The County of Raseborg (Finnish: Raaseporin kreivikunta; Swedish: Raseborgs grevskap) was a historic county in southern Finland. It was donated posthumously to Sten Eriksson Leijonhufvud, whose wife Ebba Leijonhufvud became its first holder in 1569. The county was passed down in the Leijonhufvud family until the Crown recaptured it in the Great Reduction of 1680.

== History ==
Sten Eriksson Leijonhufvud (1518—1568) was a Swedish diplomat and one of Sweden's leading noblemen. During the rebellion of the dukes John and Charles against their older brother King Eric XIV, he sided with the dukes. After the gates of Stockholm were opened to the rebels, the fleeing king struck Sten Eriksson, who later died of his wounds. After his death the county of Raseborg was given to his widow Ebba Leijonhufvud and his descendants in "perpetuity".
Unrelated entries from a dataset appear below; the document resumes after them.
(** * train.py: the training driver of tensorflow-wavenet

    A shallow embedding of the parts of [train.py] that decide how
    gradients are averaged over GPU towers, how the log directories are
    validated, how the step counter is restored and how checkpoints are
    written by the standalone and the distributed training loops.

    Python integers are [Z]; strings are [string]; [None] is [option];
    a raised exception is the [Raise] case of [result]; the calls into
    TensorFlow that have a visible effect are recorded as [event]s. *)

From Stdlib Require Import ZArith QArith List String Ascii Bool Lia.
From Stdlib Require Import DecimalString DecimalPos DecimalZ.
From Stdlib Require Import Sorted.
Import ListNotations.

Local Open Scope Z_scope.
Local Open Scope string_scope.

Set Implicit Arguments.

(** ** Python exceptions and results *)

Inductive exn : Type :=
| NameError (name : string)          (* also UnboundLocalError *)
| ValueError (msg : string)
| ZeroDivisionError
| IndexError
| KeyboardInterrupt
| RuntimeError (msg : string).       (* any error raised inside TensorFlow *)

Inductive result (A : Type) : Type :=
| Ok (a : A)
| Raise (e : exn).

Arguments Ok {A} a.
Arguments Raise {A} e.

Definition is_ok {A} (r : result A) : bool :=
  match r with Ok _ => true | Raise _ => false end.

(** ** Gradient averaging over towers ([build_multigpu], lines 237-258) *)

Module Tower.

(** A gradient tensor, flattened to the list of its components. Every
    gradient of one variable has the shape of that variable, so the
    tensors stacked by [tf.concat] below have equal lengths. *)
Definition tensor := list Q.

(** A trainable variable, identified by its name. *)
Definition var := string.

(** One entry of [optimizer.compute_gradients]: the gradient, or [None]
    when the loss does not depend on the variable. *)
Definition grad_and_var := (option tensor * var)%type.

(** [zip] applied to the unpacked [tower_grads]: the i-th tuple holds
    the i-th entry of every tower; the result is as long as the shortest
    tower, and [zip()] of no tower at all is empty. *)
Fixpoint heads {A} (ls : list (list A)) : option (list A) :=
  match ls with
  | [] => Some []
  | [] :: _ => None
  | (x :: _) :: rest =>
      match heads rest with
      | Some hs => Some (x :: hs)
      | None => None
      end
  end.

Definition tails {A} (ls : list (list A)) : list (list A) :=
  map (@tl A) ls.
The county was confiscated twice by the Crown. First from Sten Eriksson and Ebba's eldest son Axel Stensson Leijonhufvud (1554—1619) in 1600. Axel Stensson was one of the judges in the trial of the deposed King Sigismund's privy council. He objected to their harsh sentence and fell out of favor with the new King Charles IX. Axel Stensson was forced to flee the country and all his possessions in Sweden were confiscated, including the County of Raseborg, which was handed over to his younger brother Mauritz Stensson Leijonhufvud. Mauritz had also been a judge in the Linköping trials and in the preceding trials of Sigismund's Finnish supporters.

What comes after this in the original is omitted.